Input material Start Marker

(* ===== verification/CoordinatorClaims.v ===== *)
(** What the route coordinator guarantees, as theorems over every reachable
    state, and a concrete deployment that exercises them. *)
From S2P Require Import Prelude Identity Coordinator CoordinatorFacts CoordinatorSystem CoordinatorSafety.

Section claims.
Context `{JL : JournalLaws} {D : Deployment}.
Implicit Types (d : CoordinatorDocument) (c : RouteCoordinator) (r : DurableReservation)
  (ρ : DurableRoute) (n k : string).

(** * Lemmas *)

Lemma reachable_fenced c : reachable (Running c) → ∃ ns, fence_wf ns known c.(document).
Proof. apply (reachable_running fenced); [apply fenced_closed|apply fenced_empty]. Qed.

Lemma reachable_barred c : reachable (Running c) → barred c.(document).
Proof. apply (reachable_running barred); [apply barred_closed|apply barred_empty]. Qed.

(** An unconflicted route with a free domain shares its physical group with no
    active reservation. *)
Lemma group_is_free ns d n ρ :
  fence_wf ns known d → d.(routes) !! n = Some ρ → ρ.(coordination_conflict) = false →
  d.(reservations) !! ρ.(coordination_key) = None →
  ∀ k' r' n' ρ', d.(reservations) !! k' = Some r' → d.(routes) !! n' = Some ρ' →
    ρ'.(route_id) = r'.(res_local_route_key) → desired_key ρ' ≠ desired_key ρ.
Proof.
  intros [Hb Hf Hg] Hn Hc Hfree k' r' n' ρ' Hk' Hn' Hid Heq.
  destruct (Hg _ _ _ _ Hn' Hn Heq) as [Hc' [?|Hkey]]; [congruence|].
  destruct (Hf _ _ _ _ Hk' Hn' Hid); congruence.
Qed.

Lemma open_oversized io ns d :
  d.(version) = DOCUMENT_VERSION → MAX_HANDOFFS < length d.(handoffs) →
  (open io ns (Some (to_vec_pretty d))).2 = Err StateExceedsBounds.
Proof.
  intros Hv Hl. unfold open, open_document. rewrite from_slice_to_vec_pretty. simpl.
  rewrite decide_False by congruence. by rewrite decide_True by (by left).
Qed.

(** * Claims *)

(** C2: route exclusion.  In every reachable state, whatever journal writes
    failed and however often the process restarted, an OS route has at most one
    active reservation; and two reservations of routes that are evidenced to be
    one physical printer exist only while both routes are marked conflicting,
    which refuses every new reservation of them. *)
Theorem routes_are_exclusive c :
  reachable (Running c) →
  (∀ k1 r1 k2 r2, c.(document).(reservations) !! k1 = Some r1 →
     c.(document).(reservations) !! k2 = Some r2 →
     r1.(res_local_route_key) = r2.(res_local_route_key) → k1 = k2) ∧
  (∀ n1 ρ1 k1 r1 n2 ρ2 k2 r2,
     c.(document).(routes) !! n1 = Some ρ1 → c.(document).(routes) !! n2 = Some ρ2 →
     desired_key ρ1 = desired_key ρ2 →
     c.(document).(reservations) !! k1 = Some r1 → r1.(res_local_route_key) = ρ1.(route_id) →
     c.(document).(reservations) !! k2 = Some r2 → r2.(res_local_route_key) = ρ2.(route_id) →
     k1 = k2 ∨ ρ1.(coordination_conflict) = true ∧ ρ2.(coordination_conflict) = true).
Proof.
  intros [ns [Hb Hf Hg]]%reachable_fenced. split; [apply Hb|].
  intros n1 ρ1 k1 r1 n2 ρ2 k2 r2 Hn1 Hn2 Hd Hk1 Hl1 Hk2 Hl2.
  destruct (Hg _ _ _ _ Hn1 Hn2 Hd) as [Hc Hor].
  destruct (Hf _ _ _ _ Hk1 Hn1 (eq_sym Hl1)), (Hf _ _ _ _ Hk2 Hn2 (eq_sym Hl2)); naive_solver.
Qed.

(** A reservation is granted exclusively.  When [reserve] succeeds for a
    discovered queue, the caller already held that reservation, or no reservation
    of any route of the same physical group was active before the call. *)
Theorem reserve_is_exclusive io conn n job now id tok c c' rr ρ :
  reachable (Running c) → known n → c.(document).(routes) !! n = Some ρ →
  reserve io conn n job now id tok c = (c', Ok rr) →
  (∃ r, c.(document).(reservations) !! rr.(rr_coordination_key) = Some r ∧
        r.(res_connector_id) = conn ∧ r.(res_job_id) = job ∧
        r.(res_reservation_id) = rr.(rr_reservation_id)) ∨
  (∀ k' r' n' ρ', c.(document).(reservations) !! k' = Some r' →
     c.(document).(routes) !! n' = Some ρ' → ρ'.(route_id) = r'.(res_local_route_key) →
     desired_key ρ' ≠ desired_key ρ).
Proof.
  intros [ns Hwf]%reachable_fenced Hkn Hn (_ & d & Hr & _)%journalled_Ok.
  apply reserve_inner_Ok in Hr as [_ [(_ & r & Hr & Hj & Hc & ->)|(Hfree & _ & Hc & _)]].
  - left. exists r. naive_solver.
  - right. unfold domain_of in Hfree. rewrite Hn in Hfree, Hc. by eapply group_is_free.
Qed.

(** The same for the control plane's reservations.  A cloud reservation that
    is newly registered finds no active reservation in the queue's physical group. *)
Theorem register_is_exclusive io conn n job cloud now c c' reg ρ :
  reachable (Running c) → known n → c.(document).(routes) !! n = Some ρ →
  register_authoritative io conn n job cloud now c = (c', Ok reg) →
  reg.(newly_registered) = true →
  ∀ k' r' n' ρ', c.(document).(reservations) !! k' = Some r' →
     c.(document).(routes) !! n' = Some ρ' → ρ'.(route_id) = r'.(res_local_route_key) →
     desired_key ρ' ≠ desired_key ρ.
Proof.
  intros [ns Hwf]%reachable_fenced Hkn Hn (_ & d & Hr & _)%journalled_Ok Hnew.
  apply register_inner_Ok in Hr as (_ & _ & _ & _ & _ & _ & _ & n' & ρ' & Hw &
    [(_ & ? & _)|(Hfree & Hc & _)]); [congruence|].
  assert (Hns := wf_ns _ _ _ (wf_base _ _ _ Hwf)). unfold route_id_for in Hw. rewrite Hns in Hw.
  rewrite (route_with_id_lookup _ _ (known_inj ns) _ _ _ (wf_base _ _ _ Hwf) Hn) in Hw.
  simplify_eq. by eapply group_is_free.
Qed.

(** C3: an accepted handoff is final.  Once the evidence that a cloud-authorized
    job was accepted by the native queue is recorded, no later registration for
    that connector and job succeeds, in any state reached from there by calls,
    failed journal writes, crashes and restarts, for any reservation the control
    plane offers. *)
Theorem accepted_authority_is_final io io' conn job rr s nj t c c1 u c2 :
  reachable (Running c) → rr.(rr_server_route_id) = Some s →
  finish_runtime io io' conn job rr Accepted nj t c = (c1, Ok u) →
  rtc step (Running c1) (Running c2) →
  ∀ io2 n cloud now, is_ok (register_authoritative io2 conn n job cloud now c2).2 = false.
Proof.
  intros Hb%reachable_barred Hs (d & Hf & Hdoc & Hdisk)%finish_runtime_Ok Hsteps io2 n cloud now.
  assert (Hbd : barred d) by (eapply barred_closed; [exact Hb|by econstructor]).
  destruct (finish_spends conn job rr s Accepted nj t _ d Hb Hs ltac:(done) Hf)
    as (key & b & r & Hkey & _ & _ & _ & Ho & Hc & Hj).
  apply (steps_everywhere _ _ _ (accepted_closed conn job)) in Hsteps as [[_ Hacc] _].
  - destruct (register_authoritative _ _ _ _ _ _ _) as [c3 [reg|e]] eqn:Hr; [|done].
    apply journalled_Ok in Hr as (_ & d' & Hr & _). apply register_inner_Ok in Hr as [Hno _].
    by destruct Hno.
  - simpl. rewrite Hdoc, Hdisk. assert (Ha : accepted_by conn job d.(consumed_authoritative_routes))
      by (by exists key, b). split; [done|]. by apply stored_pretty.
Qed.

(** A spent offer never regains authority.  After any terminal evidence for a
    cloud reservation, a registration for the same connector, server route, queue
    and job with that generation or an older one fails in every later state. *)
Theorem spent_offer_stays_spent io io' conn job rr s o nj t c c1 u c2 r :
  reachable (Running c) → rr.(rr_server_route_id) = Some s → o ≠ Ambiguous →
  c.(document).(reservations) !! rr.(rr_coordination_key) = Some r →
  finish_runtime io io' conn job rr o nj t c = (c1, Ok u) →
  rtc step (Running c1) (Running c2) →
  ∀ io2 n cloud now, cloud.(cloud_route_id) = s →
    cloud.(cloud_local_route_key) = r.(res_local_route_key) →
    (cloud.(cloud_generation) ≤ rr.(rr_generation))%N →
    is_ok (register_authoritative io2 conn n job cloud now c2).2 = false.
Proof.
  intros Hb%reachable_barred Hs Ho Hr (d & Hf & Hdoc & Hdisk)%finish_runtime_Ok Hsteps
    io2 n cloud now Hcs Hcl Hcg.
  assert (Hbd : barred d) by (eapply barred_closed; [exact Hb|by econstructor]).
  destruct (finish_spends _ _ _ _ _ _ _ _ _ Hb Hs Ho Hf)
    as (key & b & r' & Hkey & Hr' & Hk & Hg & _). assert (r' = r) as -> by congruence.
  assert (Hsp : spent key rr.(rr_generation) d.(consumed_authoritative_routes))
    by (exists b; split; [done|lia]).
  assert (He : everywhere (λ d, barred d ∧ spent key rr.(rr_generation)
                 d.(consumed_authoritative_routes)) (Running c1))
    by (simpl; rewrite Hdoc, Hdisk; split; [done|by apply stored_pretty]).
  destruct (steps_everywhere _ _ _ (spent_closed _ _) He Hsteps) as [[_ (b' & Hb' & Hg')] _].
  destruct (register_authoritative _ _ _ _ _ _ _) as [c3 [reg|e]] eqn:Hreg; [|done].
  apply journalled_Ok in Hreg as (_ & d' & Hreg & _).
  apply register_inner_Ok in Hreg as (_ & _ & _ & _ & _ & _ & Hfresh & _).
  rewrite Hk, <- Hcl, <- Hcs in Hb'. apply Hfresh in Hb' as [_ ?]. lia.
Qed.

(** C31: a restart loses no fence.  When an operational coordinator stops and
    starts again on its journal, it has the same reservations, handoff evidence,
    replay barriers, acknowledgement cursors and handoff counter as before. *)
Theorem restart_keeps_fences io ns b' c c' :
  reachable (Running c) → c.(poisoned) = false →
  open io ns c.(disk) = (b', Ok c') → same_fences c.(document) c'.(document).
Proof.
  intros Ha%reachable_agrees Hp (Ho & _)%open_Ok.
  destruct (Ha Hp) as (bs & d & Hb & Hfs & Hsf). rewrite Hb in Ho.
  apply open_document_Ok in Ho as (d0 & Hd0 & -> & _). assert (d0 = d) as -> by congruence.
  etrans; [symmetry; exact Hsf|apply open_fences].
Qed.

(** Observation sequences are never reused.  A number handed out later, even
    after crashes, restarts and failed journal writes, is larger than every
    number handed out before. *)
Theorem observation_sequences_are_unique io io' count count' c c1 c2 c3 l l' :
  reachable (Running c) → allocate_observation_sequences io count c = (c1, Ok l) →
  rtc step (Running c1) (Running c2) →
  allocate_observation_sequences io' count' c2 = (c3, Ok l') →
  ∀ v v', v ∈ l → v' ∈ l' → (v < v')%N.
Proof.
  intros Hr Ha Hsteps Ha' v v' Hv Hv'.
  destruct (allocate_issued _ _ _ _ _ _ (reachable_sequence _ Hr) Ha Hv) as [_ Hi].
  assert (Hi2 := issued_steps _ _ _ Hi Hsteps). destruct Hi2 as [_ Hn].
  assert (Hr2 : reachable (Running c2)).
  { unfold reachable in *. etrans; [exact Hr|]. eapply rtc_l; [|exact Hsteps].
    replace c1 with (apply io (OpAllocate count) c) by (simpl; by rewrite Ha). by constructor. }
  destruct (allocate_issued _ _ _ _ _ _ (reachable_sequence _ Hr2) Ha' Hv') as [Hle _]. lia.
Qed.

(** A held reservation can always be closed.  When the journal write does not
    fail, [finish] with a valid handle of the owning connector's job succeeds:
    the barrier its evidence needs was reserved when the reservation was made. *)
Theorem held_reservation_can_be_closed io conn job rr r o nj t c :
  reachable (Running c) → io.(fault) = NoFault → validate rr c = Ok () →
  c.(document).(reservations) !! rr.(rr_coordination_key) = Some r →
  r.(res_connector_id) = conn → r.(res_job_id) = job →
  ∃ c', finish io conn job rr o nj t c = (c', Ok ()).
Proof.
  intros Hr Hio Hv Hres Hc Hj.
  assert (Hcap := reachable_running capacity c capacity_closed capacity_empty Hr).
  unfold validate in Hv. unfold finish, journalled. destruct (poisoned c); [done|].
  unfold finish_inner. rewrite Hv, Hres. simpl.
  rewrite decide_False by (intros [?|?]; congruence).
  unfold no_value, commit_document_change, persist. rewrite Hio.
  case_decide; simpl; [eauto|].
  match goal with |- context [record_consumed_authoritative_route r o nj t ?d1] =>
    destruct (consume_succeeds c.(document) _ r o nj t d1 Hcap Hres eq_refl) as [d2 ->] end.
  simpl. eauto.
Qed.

Input material End Marker

- _Exercise aim_:
Tell how many lines in the entries contain the string "later", and give nothing beyond the number.

- _Task output_:
3